#### INPUT DATA
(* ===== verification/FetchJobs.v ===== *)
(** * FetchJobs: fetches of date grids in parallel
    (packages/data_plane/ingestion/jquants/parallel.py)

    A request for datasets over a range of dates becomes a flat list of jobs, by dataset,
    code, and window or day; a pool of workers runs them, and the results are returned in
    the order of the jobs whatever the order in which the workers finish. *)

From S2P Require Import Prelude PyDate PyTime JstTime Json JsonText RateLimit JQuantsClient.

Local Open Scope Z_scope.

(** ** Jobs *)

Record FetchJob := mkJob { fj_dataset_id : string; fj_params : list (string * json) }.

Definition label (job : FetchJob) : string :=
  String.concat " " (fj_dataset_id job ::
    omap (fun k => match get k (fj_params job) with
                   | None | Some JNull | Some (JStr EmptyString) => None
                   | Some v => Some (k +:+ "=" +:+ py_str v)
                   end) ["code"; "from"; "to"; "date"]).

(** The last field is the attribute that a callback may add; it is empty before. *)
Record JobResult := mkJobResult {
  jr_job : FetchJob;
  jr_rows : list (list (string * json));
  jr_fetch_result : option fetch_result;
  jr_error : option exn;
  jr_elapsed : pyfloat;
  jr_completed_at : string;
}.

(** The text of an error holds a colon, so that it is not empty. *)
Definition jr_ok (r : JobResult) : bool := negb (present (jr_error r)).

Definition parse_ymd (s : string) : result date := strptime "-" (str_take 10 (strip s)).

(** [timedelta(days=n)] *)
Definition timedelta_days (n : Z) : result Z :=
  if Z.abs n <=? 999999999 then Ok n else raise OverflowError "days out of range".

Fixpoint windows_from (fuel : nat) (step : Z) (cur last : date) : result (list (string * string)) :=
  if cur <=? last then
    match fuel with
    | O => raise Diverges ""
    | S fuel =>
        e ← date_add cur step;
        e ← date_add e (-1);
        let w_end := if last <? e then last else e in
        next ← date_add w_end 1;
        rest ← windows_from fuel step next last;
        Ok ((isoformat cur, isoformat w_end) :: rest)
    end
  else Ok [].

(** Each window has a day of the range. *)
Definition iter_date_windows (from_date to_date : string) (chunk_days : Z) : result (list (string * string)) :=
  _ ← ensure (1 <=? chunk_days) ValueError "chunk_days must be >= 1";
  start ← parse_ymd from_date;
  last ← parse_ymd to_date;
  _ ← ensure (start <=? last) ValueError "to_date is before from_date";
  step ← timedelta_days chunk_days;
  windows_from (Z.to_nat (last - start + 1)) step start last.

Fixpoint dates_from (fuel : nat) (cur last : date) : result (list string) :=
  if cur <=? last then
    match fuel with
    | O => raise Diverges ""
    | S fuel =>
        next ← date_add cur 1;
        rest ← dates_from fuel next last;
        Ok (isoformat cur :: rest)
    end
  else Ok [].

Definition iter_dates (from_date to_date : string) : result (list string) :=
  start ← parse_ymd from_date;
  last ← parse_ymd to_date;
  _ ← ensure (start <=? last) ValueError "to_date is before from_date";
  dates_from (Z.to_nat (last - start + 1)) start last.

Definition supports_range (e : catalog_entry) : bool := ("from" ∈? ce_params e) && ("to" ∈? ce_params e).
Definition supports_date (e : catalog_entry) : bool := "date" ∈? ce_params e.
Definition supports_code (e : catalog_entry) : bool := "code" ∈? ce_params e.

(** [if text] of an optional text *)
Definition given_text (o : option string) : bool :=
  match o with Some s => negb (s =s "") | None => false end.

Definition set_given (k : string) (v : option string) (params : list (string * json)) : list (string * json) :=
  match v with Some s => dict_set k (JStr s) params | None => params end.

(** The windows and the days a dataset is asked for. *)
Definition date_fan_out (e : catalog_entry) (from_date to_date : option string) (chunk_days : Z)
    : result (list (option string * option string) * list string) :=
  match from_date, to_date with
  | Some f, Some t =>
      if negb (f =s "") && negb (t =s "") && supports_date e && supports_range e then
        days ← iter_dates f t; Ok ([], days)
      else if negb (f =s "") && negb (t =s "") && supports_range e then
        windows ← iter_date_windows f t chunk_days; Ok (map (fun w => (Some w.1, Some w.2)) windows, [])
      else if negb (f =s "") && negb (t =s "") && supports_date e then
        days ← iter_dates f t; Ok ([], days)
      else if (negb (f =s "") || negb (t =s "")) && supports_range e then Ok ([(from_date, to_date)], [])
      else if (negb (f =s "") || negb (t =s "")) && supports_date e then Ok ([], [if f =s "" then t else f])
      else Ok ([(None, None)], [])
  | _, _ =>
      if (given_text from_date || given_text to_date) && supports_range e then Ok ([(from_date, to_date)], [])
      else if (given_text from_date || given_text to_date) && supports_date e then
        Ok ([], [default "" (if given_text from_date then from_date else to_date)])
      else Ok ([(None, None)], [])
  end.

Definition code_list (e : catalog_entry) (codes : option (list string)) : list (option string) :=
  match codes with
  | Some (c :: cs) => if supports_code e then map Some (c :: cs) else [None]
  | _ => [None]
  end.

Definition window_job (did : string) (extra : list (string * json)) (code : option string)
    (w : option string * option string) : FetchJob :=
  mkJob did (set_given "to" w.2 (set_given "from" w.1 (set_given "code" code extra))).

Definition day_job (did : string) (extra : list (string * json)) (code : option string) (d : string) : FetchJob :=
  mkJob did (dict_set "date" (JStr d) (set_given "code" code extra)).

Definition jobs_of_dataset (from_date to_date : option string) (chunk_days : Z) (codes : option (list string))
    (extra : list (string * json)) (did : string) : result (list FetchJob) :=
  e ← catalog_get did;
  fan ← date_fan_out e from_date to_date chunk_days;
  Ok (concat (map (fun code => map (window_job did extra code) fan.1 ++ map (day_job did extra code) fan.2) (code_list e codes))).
########
▶ **WHAT THE TASK ASKS**: Could you return exactly the stretch of the data above that starts at the line with "(packages/data_plane/ingestion/jquants/parallel.py)" and ends at the line with "(** The last", both lines included?

▶ **EXPECTED ANSWER**:
    (packages/data_plane/ingestion/jquants/parallel.py)

    A request for datasets over a range of dates becomes a flat list of jobs, by dataset,
    code, and window or day; a pool of workers runs them, and the results are returned in
    the order of the jobs whatever the order in which the workers finish. *)

From S2P Require Import Prelude PyDate PyTime JstTime Json JsonText RateLimit JQuantsClient.

Local Open Scope Z_scope.

(** ** Jobs *)

Record FetchJob := mkJob { fj_dataset_id : string; fj_params : list (string * json) }.

Definition label (job : FetchJob) : string :=
  String.concat " " (fj_dataset_id job ::
    omap (fun k => match get k (fj_params job) with
                   | None | Some JNull | Some (JStr EmptyString) => None
                   | Some v => Some (k +:+ "=" +:+ py_str v)
                   end) ["code"; "from"; "to"; "date"]).

(** The last field is the attribute that a callback may add; it is empty before. *)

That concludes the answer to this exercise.